Discussions between the Government of Ghana and World Bank are far advanced aimed at releasing US$35 million towards digitization of 90 percent of records at the Lands Commission.
Ghana stands to benefit from the digitization process as the project seeks to remove all bottlenecks involving land acquisition and land registration.
Poor record keeping of land acquisition and ownership has been identified as a major challenge facing businesses in Ghana, particularly start ups and ongoing enterprises seeking space to expand their activities.
The land registration process currently takes an average of between 46 and 75 days and digitalization of the process aims to reduce this to 30 days at most.
So far, the commission has digitized 10 percent of its total records at five selected regional offices these being Accra, Tamale, Bolgatanga, Koforidua and Sekondi-Takoradi.
That 10 percent of funding for the entire project which was also acquired from the World Bank, and categorized under the Lands and Administration Project (LAP) 2 ended in February 2018.
It was to used to begin some level of digitalization and proper archival processes for the country’s lands.
Speaking to the Goldstreet Business, Deputy Executive Secretary, in charge of Corporate Services at the Lands Commission, Mr. Jones Ofori-Boadu confirmed that additional funding from the World Bank totaling US$35 million will soon be approved to take care of the remaining part of the project.
He revealed that the amount when released, will be used to carry out the remaining 90 percent of the digitization process across the country.
Mr. Ofori-Boadu explained that negotiations between the two bodies have already been completed and he expects that the funds will be released before end of this year.

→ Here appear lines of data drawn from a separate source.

Lemma backend_release k f st k' :
  kernel_ok k -> client_frame k f -> backend_frame_release f k = (st, k') ->
  kernel_ok k' /\ (forall va, Heap.paging_translate k' va = Heap.paging_translate k va) /\
  (forall g, g <> f -> client_frame k g -> client_frame k' g).
Proof.
  intros (T & Hok & Htop) [Hf HTf]%(client_frame_of k T f Hok).
  pose proof (pg_space _ _ Hok) as (Ht & Hwf & Hi & _). cbn [backend_frame_release paging_backend].
  assert (Hr : exists st0 s', frame_release f (frame_state (mem (k_paging k))) = (st0, s') /\
            frames_wf s' /\ allocator_initialized s' = true /\
            (forall g, g <> f -> table_page (frame_state (mem (k_paging k))) g -> table_page s' g) /\
            (forall g, g <> f -> allocated_page (frame_state (mem (k_paging k))) g -> allocated_page s' g)).
  { set (s := frame_state (mem (k_paging k))) in *. pose proof Hf as (H0 & _ & _).
    destruct (frame_release_cases s f Hi H0) as [[(Hm & Hlim & Ha & Hs) E]|(_ & st0 & _ & E)].
    - pose proof (release_single s f Hwf Hi (conj Hf Hs) Hlim) as Hrs. cbv zeta in Hrs. rewrite E in Hrs.
      destruct Hrs as (Hwf' & Hi' & Htp & Hiff). eexists _, _. split; [exact E|]. split_and!; try done.
      intros g Hne Hg. by apply Hiff.
    - eexists _, _. split; [exact E|]. by split_and!. }
  destruct Hr as (st0 & s' & -> & Hwf' & Hi' & Htp & Hal). intros [= <- <-].
  assert (Hok' : paging_ok (k_paging (on_frames s' k)) T).
  { apply set_frames_ok; try done. intros g [x Hg]. apply Htp. intros ->. by rewrite HTf in Hg. }
  split; [exists T; split; [done|by rewrite frames_mapped]|]. split; [apply frames_translate|].
  intros g Hne [Hg HT]%(client_frame_of k T g Hok). apply (client_frame_of _ T g Hok').
  split; [by apply Hal|done].
Qed.

(** ** The page tables *)

Lemma client_call K k p' T T' g :
  paging_ok (k_paging k) T -> call_ok K (k_paging k) p' T T' ->
  client_frame k g -> client_frame (Kernel p' (k_interrupts k)) g.
Proof.
  intros Hok (Hev & Hok' & _) Hg%(client_frame_of k T g Hok).
  apply (client_frame_of (Kernel p' (k_interrupts k)) T' g Hok'). by apply (ev_owned _ _ _ _ _ _ _ Hev).
Qed.

Lemma steps_page : steps 4096 4096 = 1%nat.
Proof. done. Qed.

Lemma span_one va a : span va 1 a <-> a = va.
Proof. rewrite span_S. pose proof (span_0 (va + 4096) a). intuition congruence. Qed.

Lemma mapped_call K p p' T T' a :
  call_ok K p p' T T' -> page a -> ~ K a ->
  mapped (live_hierarchy p') (mem p') a <-> mapped (live_hierarchy p) (mem p) a.
Proof.
  intros (Hev & _) Ha Hk. unfold mapped.
  rewrite (ev_translates _ _ _ _ _ _ _ Hev a 0); [done|apply Ha|by rewrite page_of_id].
Qed.

Lemma top_is_page : page top_page.
Proof. by split; vm_compute. Qed.

Lemma level_one_mapped h m T va pat tr :
  tree_ok h m T -> translation h m va pat = (PAGING_STATUS_OK, tr) -> level tr = 1 -> mapped h m va.
Proof.
  intros Ht Htr Hl. apply (mapped_reached h m T va Ht). pose proof (entry_for_find h m T va pat Ht) as Hf.
  destruct (entry_for h va 1 false m) as [[[st|e] h'] m']; destruct Hf as (_ & _ & Hf).
  - destruct st; try done; [congruence|]. destruct Hf as (tr' & E & Hne). congruence.
  - destruct Hf as (t & -> & HT & E). exists t. split; [done|].
    fold (entry m t (table_index va 1)) in E. destruct (has _ PAGE_PRESENT); [done|congruence].
Qed.

Lemma view_elsewhere K k p' T T' a :
  paging_ok (k_paging k) T -> call_ok K (k_paging k) p' T T' ->
  (address_is_canonical a = true -> ~ K (page_of a)) ->
  Heap.paging_translate (Kernel p' (k_interrupts k)) a = Heap.paging_translate k a.
Proof.
  intros Hok Hcall Hk. cbn [Heap.paging_translate paging_backend k_paging].
  by rewrite (call_elsewhere K _ p' T T' a Hok Hcall Hk).
Qed.

Lemma aligned_elsewhere va a :
  page_address a -> a <> va -> address_is_canonical a = true -> ~ span va 1 (page_of a).
Proof. intros Ha Hne Hc. rewrite page_of_id by done. by rewrite span_one. Qed.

“It is not finalized yet. We have only finished with the negotiations process. It’s up to the government to sign it. Once the approval is given, we are going to complete the remaining 90 per cent comprising the rest of the data that has to be scanned under the digitization project” he said.
Instructively, the Lands Commission has developed a software called the Ghana Enterprise Land Information System which will be used for the rest of the registration.
“The software will be used to process and manage date, and monitor the applications that come through the system,” he said.
Following the inauguration of board members of the Lands Commission in August 2017, President Akufo-Addo charged the new members to decentralize the work of the commission from regional to district level.
As to whether decentralization at the district level has actually started, Mr. Ofori-Boadu stated that it has not yet started due to funding constraints. The incoming World Bank funding will also address this, commencing the decentralization process which will significantly speed up the land registration process to the benefit of businesses and households alike.
Regarding other challenges facing the commission’s operations, Mr. Ofori-mentioned staff strength as their major challenge.
“The volume of work keeps increasing, with less number of staff dealing with increased volume of work. We are trying to bridge that with technology, but you still need people to handle the equipment”, he stressed.
The Lands Commission has four divisions namely, Public and Vested Lands Management, Survey and Mapping, Land Evaluations and Land Registration divisions.
Following the passing of the Lands Commissions Act 2008, Act767, the four divisions were merged under one umbrella to effectively facilitate the work of the commission.